Lemma Create_spec w c : wpm (Create mgr w) c (create_post w c).
Proof.
  unfold Create, fetchTemplateRef, fetchMachineTemplate, create_post.
  do 5 wp_step; cbn beta iota; [|by split_and!; try done; constructor..].
  do 2 wp_step; cbn beta iota; [|by split_and!; try done; constructor..]. wp_step.
  set (ref := default _ a0). destruct (String.eqb_spec ref.1 validMachineTemplate) as [Hk|Hk]; cbn [negb].
  2:{ wp_step. split_and!; [done|constructor|]. left. split; [done|]. left. exists a0. split; [in_trace|done]. }
  do 3 wp_step; cbn beta iota; [|by split_and!; try done; constructor..]. do 2 wp_step.
  destruct (String.eqb_spec (cs_Server (ps_VirtualMachineCloneSpec a1)) (ls_Server (vc_Spec (cl_VSphereCluster c))))
    as [Hs|Hs]; cbn [negb].
  2:{ wp_step. split_and!; [done|constructor|]. left. split; [done|]. right. exists ref.2, a1. split; [in_trace|done]. }
  apply (wpm_acts_bind session_effect); [apply acts_wrap, fetchSessionForObject_acts|..].
  1-2: intros tr x Hf; split_and!; try done; eapply Forall_impl; [exact Hf|by left].
  intros tr s Hf.
  assert (Hf' : Forall (fun e => session_effect e \/ e = CreatesModule) (effects tr))
    by (eapply Forall_impl; [exact Hf|by left]).
  apply wpm_reads_bind; [apply reads_wrap, reads_getComputeClusterResource|..].
  1-2: intros tr' x Hr; split_and!; try done; by trace_simpl.
  intros tr' cc Hr. unfold CreateModule. do 2 wp_step; (split; [done|]).
  all: split; [by trace_simpl; apply Forall_app; split; [exact Hf'|by repeat constructor; right]|try done].
  right. rewrite !created_modules_app, (session_creates_nothing tr Hf), (no_module_created tr') by (by rewrite Hr). done.
Qed.

(** ** The loop over the modules that are listed *)







(** *** The module of an owner that keeps it is not deleted *)





(** ** The loop over the owners that are left *)








(** ** The whole pass *)

Definition modules (c : ClusterContext) : list ClusterModule := ls_ClusterModules (vc_Spec (cl_VSphereCluster c)).

(** The condition that says that the cluster modules are ready. *)
Definition modules_ready (c : ClusterContext) : Prop :=
  exists cnd, conditions_Get (vc_Conditions (cl_VSphereCluster c)) VSphereClusterClusterModulesReadyCondition = Some cnd /\
    c_Status cnd = ConditionTrue.


Lemma report_spec st c :
  wpm (report st) c (fun tr r c' => effects tr = [] /\ created_modules tr = [] /\ adorned c c' /\
    (modules_ready c' -> modErrs st = [])).
Proof.
  assert (Hset : forall now r msg l st0, modules_ready (put_conditions (conditions_Set now l
      (cond VSphereClusterClusterModulesReadyCondition ConditionFalse r msg)) st0) -> False).
  { intros now r msg l [cl vc] (cnd & Hg & Hs). cbn in Hg.
    destruct (conditions_Get_Set_same now l (cond VSphereClusterClusterModulesReadyCondition ConditionFalse r msg))
      as (g & t & E). cbn in E, Hg. rewrite E in Hg. by injection Hg as <-. }
  unfold report. destruct (modErrs st) as [|e errs].
  - assert (Ha : adorns (if 0 <? zlen (clusterModuleSpecs st) then cond_true ClusterModulesAvailableV1Beta1Condition
                         else cond_v1beta1_delete ClusterModulesAvailableV1Beta1Condition)) by solve_adorns.
    apply wpm_adorns_bind; [exact Ha|..].
    1-2: by intros tr x s' He Had; split_and!; [done|apply no_module_created; by rewrite He|done|].
    intros tr u s' He Had. cond_step. rewrite effects_app, created_modules_app, (no_module_created tr) by (by rewrite He).
    split_and!; [by rewrite He|done| |done]. etrans; [exact Had|apply adorned_put].
  - cond_step. cond_step. cond_step. cond_step.
    destruct (_ && _); wp_step; split_and!; try done;
      try (by intros Hm; exfalso; exact (Hset _ _ _ _ _ Hm));
      (etrans; [apply adorned_put_v1beta1|apply adorned_put]).
Qed.







(** ** What a pass does not touch *)

Definition modules_effect (e : effect) : Prop :=
  session_effect e \/ e = CreatesModule \/ exists u, e = DeletesModule u.

Lemma reconcile_module_acts st m : acts modules_effect (reconcile_module mgr st m).
Proof.
  unfold reconcile_module. destruct (objectMap st !! _); apply acts_bind.
  - apply acts_try. eapply acts_mono; [apply DoesExist_acts|]. by left.
  - solve_acts.
  - apply acts_try. eapply acts_mono; [apply Remove_acts|]. intros e [?| ->]; [by left|]. right; right. by eexists.
  - solve_acts.
Qed.
Lemma create_module_acts st e : acts modules_effect (create_module mgr st e).
Proof.
  unfold create_module. apply acts_bind; [|solve_acts]. apply acts_try. intros c.
  eapply wpm_mono; [apply Create_spec|]. intros tr r c' (-> & He & _). split; [|done].
  eapply Forall_impl; [exact He|]. intros x [?| ->]; [by left|by right; left].
Qed.
Lemma reads_fetchMachineOwnerObjects : reads fetchMachineOwnerObjects.
Proof. unfold fetchMachineOwnerObjects. solve_reads. Qed.

Lemma Reconcile_within : within modules_effect (Reconcile mgr).
Proof.
  unfold Reconcile. apply within_bind; [apply within_calm, calm_reads, reads_gets|]. intros vc. cbn zeta.
  assert (Hset : forall c, within modules_effect (cond_set c)).
  { intros c s. eapply wpm_mono; [apply adorns_cond_set|]. by intros tr r s' [-> _]. }
  assert (Hfalse : forall t r v m, within modules_effect (cond_false (St:=ClusterContext) t r v m)).
  { intros t r v m s. eapply wpm_mono; [apply adorns_cond_false|]. by intros tr r' s' [-> _]. }
  destruct (negb _); [by apply within_bind; [apply Hfalse|intros _; apply Hset]|].
  apply within_bind; [apply within_calm, calm_reads, reads_wrap, reads_fetchMachineOwnerObjects|]. intros objs.
  apply within_bind; [apply within_fold_m; intros; apply acts_within, reconcile_module_acts|]. intros st.
  apply within_bind; [by apply within_calm, calm_reads, reads_ask|]. intros entries.
  apply within_bind; [apply within_fold_m; intros; apply acts_within, create_module_acts|]. intros st'.
  apply within_bind; [apply within_calm, calm_modify|]. intros _ s.
  eapply wpm_mono; [apply report_spec|]. by intros tr r s' [-> _].
Qed.

Lemma Reconcile_preserves {X} (f : ClusterContext -> X) :
  (forall mods c, f (set_modules mods c) = f c) ->
  (forall s r m, preserves f (cond_set (cond VSphereClusterClusterModulesReadyCondition s r m))) ->
  (forall l s, f (put_v1beta1 l s) = f s) ->
  preserves f (Reconcile mgr).
Proof.
  intros Hmods Hset Hv.
  assert (Hfalse : forall t r v m, preserves f (cond_false (St:=ClusterContext) t r v m)).
  { intros t r v m s. by apply wpm_cond_false. }
  unfold Reconcile. apply preserves_bind; [apply preserves_gets|]. intros vc. cbn zeta.
  destruct (negb _); [by apply preserves_bind; [apply Hfalse|intros _; apply Hset]|].
  apply preserves_bind; [apply preserves_reads, reads_wrap, reads_fetchMachineOwnerObjects|]. intros objs.
  apply preserves_bind.
  { apply preserves_fold_m. intros. eapply preserves_acts, reconcile_module_acts. }
  intros st. apply preserves_bind; [apply preserves_ask|]. intros entries.
  apply preserves_bind.
  { apply preserves_fold_m. intros. eapply preserves_acts, create_module_acts. }
  intros st'. apply preserves_bind; [by apply preserves_modify|]. intros _. unfold report.
  destruct (modErrs st').
  - apply preserves_bind; [|intros _; apply Hset].
    destruct (0 <? _); [intros s; by apply wpm_cond_true|intros s; by apply wpm_cond_v1beta1_delete].
  - cbn zeta. apply preserves_bind; [apply Hfalse|]. intros _. apply preserves_bind; [apply Hset|]. intros _.
    destruct (_ && _); [apply preserves_ret|apply preserves_fail].
Qed.
End lemmas.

* * * *

■ WHAT THE TASK REQUIRES
Search the material above for the word "over", then copy out each line that has it.

■ RESULT OF THE TASK
(** ** The loop over the modules that are listed *)
(** ** The loop over the owners that are left *)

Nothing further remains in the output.